- **Task description**:
Across the entries below, please work out how many lines contain the string "Ident" and give only the number.

*** Source data ***

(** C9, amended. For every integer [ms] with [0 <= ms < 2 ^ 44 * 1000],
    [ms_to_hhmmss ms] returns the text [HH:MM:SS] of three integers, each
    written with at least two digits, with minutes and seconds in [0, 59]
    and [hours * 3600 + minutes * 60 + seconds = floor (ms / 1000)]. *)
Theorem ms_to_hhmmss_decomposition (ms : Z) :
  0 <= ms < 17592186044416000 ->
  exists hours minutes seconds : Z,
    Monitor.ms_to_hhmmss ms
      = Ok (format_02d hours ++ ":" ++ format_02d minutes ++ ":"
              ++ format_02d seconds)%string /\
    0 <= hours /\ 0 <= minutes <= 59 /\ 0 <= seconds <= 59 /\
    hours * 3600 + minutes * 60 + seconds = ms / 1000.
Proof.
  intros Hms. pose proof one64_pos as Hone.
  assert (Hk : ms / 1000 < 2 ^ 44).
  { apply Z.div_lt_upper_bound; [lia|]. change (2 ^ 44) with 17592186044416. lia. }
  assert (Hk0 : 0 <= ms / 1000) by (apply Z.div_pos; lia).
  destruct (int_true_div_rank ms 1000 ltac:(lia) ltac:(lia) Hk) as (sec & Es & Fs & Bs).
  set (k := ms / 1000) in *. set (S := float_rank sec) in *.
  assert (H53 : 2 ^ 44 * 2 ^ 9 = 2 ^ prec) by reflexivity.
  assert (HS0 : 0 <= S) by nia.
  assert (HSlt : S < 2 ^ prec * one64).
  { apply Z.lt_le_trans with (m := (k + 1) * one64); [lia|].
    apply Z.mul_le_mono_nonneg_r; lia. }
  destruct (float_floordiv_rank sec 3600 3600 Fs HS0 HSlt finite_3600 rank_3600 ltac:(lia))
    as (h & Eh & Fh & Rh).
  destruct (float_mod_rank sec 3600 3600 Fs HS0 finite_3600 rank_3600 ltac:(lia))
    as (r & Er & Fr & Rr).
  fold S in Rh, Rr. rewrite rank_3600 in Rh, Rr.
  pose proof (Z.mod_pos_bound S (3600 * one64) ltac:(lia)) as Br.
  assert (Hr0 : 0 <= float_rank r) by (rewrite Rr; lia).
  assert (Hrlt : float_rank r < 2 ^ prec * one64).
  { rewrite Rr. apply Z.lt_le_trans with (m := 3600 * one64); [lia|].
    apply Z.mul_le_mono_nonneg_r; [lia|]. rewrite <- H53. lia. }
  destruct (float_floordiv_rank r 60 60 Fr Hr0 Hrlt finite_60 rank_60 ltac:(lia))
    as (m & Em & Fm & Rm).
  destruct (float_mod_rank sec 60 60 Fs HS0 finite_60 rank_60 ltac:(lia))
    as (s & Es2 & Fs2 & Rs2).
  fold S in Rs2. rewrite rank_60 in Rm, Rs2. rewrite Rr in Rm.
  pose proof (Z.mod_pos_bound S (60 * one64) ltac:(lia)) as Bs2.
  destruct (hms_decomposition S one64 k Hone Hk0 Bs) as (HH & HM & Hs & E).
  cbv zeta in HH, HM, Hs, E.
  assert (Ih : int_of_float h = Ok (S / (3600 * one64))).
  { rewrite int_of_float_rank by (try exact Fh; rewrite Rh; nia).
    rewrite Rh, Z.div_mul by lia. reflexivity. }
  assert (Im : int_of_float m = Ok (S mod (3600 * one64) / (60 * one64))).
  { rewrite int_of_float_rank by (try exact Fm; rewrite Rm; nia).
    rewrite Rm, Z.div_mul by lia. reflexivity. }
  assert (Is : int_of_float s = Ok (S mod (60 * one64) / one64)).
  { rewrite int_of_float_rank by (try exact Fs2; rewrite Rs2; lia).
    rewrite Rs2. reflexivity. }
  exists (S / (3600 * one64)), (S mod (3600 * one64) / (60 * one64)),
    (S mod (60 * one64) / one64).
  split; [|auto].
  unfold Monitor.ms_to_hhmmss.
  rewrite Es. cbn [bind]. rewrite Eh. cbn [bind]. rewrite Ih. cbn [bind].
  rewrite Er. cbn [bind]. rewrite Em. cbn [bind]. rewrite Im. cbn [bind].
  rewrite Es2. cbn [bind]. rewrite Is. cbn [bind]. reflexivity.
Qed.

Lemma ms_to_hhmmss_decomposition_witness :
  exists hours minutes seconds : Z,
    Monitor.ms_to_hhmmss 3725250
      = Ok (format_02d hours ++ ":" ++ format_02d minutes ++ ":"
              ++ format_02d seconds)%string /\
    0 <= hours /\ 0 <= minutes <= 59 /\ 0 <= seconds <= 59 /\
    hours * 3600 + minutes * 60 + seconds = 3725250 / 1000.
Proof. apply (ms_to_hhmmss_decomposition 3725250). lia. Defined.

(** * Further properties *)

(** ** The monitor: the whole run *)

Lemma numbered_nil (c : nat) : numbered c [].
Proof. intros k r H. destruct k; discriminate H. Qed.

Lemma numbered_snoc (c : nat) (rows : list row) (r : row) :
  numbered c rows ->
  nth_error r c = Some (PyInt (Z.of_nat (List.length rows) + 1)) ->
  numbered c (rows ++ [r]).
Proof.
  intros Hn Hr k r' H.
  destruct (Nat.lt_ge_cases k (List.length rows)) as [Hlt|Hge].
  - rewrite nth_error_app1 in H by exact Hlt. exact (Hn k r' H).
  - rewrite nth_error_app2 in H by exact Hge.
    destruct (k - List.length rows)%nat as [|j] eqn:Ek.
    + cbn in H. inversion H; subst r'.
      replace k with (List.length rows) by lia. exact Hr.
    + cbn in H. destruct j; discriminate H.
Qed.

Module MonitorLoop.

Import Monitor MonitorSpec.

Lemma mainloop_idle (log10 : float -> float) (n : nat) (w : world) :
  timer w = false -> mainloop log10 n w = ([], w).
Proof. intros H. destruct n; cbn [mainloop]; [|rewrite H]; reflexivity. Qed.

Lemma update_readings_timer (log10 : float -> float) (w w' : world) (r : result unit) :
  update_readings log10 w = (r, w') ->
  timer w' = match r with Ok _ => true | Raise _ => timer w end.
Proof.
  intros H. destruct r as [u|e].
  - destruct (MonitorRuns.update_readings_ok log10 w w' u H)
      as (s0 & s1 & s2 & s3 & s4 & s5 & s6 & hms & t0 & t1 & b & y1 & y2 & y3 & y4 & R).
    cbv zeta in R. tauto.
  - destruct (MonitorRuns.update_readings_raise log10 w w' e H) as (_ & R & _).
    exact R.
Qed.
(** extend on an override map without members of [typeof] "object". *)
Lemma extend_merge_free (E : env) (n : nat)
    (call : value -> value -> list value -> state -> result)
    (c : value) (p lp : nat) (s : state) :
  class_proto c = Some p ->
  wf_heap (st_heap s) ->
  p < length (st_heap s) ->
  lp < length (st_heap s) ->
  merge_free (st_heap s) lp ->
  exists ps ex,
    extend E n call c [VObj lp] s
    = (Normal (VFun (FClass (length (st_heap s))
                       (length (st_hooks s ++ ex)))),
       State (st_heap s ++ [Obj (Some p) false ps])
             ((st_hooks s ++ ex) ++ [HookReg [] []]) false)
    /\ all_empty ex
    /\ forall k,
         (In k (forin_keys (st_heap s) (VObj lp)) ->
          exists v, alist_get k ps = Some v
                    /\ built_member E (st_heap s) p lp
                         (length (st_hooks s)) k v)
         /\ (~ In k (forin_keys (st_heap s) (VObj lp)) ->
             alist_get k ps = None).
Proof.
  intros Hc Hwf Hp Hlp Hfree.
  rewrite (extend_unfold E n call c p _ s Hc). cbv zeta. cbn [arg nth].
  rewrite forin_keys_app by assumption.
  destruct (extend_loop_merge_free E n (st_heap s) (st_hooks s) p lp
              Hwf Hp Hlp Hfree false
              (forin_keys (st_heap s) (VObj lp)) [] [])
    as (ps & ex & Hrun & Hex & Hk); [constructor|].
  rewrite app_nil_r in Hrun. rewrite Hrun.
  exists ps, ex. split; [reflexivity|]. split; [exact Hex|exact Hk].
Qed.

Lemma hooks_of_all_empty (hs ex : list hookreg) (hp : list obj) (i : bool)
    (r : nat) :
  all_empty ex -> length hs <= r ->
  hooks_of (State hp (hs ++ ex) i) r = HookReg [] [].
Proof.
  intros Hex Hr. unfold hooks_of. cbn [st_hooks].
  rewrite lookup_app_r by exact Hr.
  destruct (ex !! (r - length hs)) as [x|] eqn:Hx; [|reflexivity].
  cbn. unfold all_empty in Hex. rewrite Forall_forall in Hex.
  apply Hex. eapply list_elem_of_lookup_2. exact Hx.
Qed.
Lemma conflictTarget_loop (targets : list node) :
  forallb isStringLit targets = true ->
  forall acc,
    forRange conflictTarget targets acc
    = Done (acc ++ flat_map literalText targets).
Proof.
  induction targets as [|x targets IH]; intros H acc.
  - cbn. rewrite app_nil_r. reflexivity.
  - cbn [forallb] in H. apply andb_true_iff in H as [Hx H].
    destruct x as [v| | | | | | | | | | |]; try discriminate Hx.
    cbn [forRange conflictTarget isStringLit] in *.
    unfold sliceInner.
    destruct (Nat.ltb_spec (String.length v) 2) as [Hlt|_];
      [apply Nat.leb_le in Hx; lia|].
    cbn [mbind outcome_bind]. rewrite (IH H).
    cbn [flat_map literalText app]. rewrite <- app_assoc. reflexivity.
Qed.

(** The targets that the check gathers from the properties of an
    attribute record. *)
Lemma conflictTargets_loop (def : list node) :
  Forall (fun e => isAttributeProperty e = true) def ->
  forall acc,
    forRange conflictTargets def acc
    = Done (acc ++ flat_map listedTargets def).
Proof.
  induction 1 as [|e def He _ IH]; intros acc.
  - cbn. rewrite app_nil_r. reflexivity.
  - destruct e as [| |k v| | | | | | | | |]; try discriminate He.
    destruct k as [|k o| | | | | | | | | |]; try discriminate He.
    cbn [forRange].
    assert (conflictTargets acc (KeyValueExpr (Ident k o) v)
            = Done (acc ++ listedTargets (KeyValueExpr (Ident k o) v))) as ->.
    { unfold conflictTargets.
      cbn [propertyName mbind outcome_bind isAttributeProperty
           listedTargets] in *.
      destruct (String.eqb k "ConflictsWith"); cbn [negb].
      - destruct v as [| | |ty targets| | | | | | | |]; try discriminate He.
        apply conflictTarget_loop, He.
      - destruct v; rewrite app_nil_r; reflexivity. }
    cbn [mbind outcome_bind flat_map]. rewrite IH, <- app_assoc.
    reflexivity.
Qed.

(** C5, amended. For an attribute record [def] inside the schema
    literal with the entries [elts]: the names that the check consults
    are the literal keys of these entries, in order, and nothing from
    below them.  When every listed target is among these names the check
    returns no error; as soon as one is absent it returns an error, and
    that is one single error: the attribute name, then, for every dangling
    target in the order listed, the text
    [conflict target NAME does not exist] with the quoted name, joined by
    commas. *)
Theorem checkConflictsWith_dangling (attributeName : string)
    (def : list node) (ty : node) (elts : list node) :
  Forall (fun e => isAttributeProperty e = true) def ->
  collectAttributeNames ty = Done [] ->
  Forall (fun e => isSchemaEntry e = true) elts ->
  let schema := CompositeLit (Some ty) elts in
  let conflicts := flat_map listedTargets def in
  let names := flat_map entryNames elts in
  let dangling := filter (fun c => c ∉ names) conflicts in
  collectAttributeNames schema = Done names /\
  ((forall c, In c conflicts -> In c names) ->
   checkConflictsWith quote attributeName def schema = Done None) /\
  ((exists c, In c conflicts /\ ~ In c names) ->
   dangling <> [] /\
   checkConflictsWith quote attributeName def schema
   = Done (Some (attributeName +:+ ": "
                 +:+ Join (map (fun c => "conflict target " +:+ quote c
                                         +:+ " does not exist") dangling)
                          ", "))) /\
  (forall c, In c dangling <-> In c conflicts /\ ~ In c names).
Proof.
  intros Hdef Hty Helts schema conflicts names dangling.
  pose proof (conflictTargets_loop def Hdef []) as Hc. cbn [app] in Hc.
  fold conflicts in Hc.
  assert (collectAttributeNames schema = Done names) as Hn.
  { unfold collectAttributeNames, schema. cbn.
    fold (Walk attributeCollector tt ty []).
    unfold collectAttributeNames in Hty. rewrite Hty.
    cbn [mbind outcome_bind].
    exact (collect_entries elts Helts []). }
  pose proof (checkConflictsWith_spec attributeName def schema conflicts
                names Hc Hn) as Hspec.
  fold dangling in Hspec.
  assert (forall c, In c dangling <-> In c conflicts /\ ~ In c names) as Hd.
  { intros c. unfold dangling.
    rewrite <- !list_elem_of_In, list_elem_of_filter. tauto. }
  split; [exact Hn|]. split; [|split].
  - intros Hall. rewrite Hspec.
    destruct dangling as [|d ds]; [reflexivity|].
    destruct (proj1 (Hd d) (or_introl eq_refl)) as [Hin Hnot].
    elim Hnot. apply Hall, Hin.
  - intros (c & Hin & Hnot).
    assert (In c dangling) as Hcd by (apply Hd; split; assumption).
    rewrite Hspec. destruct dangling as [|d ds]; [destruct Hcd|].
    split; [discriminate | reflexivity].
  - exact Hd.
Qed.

*** End of Source data ***

- **Expected answer**:
2